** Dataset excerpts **
#####

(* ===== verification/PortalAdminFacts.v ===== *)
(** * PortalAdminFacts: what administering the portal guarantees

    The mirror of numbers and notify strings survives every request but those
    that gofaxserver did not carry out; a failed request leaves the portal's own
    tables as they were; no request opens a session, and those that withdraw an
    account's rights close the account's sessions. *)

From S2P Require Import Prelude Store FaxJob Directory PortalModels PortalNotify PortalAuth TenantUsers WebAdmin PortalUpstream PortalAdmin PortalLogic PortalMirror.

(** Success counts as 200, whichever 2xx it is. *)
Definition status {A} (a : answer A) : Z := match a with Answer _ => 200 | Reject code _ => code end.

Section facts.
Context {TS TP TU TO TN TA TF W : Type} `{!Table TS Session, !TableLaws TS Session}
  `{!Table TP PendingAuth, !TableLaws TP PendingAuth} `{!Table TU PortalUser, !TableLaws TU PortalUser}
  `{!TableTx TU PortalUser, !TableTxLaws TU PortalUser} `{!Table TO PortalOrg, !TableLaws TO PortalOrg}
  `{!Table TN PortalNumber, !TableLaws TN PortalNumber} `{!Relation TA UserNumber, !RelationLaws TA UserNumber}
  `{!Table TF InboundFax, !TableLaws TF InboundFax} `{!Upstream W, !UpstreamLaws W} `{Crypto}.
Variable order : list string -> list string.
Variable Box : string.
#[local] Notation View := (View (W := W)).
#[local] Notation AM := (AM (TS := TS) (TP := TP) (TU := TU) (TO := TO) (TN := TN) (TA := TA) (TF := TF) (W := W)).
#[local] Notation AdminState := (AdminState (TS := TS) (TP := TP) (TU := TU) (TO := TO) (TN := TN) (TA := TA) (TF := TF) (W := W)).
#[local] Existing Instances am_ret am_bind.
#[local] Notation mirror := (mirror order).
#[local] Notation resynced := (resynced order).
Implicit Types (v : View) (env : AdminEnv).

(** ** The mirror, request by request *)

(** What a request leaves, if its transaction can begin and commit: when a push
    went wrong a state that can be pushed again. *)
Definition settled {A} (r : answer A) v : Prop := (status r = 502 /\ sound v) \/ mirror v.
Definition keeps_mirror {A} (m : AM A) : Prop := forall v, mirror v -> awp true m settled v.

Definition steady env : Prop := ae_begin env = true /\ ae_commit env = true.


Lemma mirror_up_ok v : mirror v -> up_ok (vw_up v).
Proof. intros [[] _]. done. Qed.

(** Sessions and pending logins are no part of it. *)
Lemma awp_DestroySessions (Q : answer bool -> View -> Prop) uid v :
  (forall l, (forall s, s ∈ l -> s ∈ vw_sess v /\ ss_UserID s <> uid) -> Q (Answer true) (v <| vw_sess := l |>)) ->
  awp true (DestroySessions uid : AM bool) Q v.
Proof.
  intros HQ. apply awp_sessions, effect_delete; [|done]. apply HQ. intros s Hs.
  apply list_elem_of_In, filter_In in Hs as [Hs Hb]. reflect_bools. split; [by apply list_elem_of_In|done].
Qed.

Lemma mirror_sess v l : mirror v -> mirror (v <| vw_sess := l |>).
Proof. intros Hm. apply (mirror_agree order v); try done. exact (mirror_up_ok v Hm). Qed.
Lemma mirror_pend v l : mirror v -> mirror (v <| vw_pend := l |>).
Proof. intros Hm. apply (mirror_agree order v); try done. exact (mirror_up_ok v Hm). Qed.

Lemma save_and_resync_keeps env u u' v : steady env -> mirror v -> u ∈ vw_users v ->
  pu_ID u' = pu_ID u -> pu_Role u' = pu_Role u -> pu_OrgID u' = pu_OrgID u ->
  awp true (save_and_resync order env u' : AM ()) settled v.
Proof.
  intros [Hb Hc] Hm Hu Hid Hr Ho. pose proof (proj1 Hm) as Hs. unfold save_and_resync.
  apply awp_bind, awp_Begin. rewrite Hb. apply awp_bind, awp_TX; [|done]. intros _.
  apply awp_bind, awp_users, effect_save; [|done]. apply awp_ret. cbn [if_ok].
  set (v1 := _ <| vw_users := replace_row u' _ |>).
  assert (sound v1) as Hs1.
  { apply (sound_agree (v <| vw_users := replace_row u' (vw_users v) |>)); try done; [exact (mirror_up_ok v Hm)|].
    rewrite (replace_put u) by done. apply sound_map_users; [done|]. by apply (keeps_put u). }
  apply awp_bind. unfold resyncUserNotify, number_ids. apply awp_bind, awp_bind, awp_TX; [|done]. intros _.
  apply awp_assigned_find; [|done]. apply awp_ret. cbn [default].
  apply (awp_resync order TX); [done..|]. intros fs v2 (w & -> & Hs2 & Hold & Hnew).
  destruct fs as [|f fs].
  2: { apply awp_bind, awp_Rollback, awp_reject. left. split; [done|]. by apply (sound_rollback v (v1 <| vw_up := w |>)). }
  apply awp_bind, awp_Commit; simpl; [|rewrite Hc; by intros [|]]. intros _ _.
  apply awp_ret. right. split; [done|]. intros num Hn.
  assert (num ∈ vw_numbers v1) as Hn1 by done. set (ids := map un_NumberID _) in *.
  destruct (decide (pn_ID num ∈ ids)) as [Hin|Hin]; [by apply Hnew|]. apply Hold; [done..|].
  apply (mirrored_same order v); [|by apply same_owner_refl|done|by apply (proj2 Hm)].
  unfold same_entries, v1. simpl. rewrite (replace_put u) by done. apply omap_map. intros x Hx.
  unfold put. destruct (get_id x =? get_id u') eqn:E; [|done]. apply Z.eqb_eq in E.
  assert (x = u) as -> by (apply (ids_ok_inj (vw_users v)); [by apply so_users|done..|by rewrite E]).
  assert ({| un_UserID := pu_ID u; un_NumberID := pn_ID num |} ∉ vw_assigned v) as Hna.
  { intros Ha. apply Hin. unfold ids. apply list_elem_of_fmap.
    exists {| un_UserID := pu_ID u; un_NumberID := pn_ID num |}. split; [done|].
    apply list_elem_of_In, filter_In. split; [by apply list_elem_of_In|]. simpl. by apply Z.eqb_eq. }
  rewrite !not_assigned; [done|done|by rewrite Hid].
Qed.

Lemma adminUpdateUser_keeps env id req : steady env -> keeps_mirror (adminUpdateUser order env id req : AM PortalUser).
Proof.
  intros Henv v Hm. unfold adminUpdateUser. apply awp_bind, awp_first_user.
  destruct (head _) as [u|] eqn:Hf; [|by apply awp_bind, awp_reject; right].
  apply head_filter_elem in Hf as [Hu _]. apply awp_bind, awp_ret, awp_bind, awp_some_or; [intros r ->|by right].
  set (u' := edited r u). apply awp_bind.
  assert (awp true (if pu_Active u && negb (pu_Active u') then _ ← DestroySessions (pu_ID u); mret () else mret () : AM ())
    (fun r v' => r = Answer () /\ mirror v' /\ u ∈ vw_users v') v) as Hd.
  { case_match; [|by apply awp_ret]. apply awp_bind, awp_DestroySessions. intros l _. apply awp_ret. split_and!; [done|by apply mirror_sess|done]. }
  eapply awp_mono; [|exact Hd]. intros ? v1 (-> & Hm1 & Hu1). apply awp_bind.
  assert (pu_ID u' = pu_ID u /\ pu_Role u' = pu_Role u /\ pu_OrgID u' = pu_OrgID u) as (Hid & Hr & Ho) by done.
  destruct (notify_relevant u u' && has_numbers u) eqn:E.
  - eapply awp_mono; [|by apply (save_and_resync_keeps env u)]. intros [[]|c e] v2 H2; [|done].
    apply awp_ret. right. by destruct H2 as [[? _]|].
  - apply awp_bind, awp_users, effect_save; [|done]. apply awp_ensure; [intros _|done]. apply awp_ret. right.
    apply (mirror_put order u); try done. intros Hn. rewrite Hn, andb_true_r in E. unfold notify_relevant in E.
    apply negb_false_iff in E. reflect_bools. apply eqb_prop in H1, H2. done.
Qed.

#####

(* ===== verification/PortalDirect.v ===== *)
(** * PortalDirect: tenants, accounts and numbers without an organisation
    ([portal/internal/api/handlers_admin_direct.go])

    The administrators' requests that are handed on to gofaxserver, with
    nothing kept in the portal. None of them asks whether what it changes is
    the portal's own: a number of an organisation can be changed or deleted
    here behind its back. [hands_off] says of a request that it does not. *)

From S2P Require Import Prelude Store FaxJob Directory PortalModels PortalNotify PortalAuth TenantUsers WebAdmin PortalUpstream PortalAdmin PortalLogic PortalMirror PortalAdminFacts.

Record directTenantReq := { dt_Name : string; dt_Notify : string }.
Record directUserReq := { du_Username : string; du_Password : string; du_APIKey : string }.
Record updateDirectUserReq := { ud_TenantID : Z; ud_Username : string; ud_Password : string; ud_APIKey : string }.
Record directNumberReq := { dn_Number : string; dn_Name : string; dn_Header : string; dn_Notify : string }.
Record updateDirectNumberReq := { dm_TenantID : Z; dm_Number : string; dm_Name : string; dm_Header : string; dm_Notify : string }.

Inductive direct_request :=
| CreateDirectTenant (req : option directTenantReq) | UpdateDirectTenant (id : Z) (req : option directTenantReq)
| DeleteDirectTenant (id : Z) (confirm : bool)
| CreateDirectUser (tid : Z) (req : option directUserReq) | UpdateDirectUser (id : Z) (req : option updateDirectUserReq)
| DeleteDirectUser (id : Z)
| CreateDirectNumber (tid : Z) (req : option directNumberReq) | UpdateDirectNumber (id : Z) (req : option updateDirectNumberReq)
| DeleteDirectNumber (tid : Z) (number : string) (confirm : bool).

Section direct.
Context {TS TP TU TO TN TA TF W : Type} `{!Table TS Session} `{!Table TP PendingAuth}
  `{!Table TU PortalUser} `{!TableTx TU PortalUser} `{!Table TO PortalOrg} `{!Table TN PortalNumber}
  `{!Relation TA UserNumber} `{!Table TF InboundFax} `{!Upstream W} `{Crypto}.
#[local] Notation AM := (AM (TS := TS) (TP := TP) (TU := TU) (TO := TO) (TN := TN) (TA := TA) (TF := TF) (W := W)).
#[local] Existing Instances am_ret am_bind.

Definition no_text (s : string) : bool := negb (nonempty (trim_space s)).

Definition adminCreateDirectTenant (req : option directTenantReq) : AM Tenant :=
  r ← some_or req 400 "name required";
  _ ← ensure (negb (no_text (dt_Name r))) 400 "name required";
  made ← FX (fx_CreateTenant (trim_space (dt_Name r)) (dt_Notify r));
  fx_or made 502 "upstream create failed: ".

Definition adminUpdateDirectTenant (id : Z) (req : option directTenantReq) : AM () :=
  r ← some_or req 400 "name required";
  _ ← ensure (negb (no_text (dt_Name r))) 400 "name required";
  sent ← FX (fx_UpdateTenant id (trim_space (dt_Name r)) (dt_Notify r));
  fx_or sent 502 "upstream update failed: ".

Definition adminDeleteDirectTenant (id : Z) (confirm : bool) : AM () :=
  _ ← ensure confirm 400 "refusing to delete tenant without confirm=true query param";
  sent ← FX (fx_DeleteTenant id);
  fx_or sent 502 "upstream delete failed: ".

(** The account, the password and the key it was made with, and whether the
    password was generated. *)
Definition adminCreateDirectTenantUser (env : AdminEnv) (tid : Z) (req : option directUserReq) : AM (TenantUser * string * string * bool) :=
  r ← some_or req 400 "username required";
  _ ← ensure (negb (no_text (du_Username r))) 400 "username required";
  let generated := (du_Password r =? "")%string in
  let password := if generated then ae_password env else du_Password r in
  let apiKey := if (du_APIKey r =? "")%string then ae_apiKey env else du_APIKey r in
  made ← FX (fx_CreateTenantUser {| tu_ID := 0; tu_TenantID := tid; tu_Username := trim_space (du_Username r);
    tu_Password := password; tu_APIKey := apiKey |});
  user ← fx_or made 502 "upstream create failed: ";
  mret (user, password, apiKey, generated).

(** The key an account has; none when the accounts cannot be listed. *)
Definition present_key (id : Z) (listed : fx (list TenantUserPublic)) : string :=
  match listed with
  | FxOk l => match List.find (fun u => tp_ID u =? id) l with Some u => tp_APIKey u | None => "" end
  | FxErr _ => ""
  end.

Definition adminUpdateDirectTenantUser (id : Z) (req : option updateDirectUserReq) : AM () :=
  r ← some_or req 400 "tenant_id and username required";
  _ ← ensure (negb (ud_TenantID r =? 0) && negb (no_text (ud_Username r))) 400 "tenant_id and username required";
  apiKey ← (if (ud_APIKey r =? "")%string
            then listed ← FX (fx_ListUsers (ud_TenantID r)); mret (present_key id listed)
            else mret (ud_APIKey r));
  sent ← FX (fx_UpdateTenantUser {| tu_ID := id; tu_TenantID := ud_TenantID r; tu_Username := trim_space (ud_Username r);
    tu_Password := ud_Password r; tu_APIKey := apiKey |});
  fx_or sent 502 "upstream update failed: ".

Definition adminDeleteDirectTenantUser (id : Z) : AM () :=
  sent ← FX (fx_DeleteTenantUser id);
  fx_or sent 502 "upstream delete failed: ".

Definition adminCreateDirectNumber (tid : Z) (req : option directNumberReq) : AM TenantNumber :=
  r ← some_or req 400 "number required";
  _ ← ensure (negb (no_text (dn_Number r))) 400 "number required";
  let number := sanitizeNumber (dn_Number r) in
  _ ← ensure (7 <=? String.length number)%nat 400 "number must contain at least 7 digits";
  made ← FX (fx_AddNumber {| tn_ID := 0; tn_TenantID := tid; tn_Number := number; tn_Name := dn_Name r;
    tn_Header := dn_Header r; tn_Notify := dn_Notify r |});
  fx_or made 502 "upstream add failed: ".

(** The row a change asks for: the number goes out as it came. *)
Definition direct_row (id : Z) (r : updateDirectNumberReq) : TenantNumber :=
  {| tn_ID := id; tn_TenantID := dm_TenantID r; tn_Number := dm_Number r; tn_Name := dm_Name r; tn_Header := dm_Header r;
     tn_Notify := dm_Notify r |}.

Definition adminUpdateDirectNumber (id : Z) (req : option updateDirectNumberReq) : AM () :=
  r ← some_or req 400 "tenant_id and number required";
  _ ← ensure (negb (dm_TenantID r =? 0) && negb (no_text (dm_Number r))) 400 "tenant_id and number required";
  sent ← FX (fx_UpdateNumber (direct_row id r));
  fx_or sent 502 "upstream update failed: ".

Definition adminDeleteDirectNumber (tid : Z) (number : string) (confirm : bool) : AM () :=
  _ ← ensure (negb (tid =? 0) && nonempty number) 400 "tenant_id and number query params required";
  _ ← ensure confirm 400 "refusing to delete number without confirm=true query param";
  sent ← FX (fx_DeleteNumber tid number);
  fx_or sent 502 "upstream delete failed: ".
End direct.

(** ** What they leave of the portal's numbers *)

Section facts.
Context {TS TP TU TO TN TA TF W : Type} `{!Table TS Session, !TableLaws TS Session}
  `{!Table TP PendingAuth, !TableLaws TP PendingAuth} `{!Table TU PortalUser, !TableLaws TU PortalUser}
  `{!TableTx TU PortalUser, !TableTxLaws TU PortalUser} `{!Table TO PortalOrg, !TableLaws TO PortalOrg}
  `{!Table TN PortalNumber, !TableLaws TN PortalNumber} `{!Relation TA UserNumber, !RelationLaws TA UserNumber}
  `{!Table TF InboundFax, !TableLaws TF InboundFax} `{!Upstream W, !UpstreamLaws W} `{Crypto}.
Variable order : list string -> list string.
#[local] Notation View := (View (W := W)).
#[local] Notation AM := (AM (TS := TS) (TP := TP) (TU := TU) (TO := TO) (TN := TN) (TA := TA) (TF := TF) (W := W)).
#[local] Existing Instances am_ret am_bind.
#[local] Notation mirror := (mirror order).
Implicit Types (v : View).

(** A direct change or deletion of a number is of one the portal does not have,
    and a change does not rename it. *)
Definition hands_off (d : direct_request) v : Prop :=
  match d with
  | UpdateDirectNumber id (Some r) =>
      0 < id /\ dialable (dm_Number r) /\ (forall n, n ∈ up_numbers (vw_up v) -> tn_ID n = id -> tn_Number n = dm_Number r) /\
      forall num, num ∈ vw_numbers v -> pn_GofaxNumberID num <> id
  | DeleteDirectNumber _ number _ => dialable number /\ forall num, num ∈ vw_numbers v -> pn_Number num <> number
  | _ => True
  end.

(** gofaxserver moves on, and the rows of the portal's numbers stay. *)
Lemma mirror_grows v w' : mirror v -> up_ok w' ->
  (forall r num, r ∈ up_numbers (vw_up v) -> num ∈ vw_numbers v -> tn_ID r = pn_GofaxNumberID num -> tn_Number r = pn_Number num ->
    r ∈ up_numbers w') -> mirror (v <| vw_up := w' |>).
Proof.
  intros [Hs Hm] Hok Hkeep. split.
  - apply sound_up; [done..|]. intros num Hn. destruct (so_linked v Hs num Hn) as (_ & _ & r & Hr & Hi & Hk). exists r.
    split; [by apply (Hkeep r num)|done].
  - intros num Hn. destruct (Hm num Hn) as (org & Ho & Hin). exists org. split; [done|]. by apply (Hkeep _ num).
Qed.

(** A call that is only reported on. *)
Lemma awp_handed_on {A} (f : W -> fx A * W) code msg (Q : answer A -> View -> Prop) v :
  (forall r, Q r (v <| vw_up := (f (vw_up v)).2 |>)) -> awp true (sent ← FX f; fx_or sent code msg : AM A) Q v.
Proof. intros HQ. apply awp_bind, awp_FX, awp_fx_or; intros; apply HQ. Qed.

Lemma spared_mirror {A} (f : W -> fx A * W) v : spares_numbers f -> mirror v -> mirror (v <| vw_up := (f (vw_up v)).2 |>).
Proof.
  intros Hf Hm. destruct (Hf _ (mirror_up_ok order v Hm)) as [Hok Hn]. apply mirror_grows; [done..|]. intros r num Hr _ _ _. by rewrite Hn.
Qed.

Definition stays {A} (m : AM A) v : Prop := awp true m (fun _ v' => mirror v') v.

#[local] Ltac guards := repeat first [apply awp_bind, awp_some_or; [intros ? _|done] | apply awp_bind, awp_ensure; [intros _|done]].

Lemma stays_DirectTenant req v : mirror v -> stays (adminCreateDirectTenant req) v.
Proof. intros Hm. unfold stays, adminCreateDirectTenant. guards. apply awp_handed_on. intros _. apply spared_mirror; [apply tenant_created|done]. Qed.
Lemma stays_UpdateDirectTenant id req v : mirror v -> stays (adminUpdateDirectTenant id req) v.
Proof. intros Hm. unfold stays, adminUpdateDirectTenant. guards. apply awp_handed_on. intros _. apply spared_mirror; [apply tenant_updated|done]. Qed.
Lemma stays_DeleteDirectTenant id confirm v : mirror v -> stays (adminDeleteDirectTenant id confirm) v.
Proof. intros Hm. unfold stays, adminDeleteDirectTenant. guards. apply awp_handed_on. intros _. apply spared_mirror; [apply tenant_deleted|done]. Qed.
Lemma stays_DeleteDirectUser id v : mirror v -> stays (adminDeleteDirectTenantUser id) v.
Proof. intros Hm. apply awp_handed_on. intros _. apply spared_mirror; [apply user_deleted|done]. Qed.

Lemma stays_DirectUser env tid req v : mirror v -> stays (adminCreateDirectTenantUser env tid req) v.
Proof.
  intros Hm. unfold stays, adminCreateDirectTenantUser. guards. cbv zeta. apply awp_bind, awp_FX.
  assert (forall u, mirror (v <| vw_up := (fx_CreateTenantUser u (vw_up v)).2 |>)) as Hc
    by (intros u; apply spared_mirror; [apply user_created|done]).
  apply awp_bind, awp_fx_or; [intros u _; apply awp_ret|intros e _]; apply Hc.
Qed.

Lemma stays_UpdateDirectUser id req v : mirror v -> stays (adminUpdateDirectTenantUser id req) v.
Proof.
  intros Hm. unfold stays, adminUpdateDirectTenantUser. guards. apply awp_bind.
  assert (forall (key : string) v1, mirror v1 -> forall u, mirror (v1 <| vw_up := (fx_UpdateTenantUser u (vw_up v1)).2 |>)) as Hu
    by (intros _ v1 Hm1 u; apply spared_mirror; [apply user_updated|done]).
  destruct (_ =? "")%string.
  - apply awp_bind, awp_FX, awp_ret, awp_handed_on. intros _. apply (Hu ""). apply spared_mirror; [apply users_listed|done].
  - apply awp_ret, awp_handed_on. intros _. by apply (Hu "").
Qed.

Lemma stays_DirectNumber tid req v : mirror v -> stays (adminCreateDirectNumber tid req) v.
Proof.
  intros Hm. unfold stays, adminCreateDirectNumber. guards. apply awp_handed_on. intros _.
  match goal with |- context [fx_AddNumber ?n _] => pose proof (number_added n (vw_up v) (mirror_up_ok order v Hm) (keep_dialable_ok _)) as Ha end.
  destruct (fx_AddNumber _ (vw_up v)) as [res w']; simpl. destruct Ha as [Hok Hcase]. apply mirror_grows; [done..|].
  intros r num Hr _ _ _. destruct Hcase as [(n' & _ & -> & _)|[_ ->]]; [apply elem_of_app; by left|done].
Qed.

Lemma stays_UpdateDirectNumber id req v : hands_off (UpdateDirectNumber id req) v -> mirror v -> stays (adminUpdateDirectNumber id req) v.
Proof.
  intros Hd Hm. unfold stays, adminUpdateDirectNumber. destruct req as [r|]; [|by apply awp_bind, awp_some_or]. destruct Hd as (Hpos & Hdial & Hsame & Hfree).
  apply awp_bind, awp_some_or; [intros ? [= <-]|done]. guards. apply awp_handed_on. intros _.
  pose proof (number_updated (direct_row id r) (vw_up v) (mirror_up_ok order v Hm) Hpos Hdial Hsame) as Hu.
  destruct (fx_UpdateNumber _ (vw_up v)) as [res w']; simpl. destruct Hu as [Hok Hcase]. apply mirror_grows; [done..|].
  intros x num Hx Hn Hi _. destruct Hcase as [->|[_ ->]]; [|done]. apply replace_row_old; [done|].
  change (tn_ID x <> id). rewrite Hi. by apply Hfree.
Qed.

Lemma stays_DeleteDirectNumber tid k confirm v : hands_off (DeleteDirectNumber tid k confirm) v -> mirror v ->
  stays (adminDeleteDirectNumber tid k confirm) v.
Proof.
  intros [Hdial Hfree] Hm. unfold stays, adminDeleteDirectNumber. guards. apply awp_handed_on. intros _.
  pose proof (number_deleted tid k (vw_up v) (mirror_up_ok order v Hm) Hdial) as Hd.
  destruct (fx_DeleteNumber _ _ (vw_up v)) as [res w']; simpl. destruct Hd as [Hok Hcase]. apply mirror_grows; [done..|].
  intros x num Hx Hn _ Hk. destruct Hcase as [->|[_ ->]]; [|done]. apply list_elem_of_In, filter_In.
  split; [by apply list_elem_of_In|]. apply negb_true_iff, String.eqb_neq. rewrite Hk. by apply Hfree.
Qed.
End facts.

#####

Return exactly the lines above from the line that has "(* ===== verification/PortalAdminFacts.v" through the line that has "Implicit Types (v : View) (env : AdminEnv).", inclusive, and nothing else.

** Answer space **
(* ===== verification/PortalAdminFacts.v ===== *)
(** * PortalAdminFacts: what administering the portal guarantees

    The mirror of numbers and notify strings survives every request but those
    that gofaxserver did not carry out; a failed request leaves the portal's own
    tables as they were; no request opens a session, and those that withdraw an
    account's rights close the account's sessions. *)

From S2P Require Import Prelude Store FaxJob Directory PortalModels PortalNotify PortalAuth TenantUsers WebAdmin PortalUpstream PortalAdmin PortalLogic PortalMirror.

(** Success counts as 200, whichever 2xx it is. *)
Definition status {A} (a : answer A) : Z := match a with Answer _ => 200 | Reject code _ => code end.

Section facts.
Context {TS TP TU TO TN TA TF W : Type} `{!Table TS Session, !TableLaws TS Session}
  `{!Table TP PendingAuth, !TableLaws TP PendingAuth} `{!Table TU PortalUser, !TableLaws TU PortalUser}
  `{!TableTx TU PortalUser, !TableTxLaws TU PortalUser} `{!Table TO PortalOrg, !TableLaws TO PortalOrg}
  `{!Table TN PortalNumber, !TableLaws TN PortalNumber} `{!Relation TA UserNumber, !RelationLaws TA UserNumber}
  `{!Table TF InboundFax, !TableLaws TF InboundFax} `{!Upstream W, !UpstreamLaws W} `{Crypto}.
Variable order : list string -> list string.
Variable Box : string.
#[local] Notation View := (View (W := W)).
#[local] Notation AM := (AM (TS := TS) (TP := TP) (TU := TU) (TO := TO) (TN := TN) (TA := TA) (TF := TF) (W := W)).
#[local] Notation AdminState := (AdminState (TS := TS) (TP := TP) (TU := TU) (TO := TO) (TN := TN) (TA := TA) (TF := TF) (W := W)).
#[local] Existing Instances am_ret am_bind.
#[local] Notation mirror := (mirror order).
#[local] Notation resynced := (resynced order).
Implicit Types (v : View) (env : AdminEnv).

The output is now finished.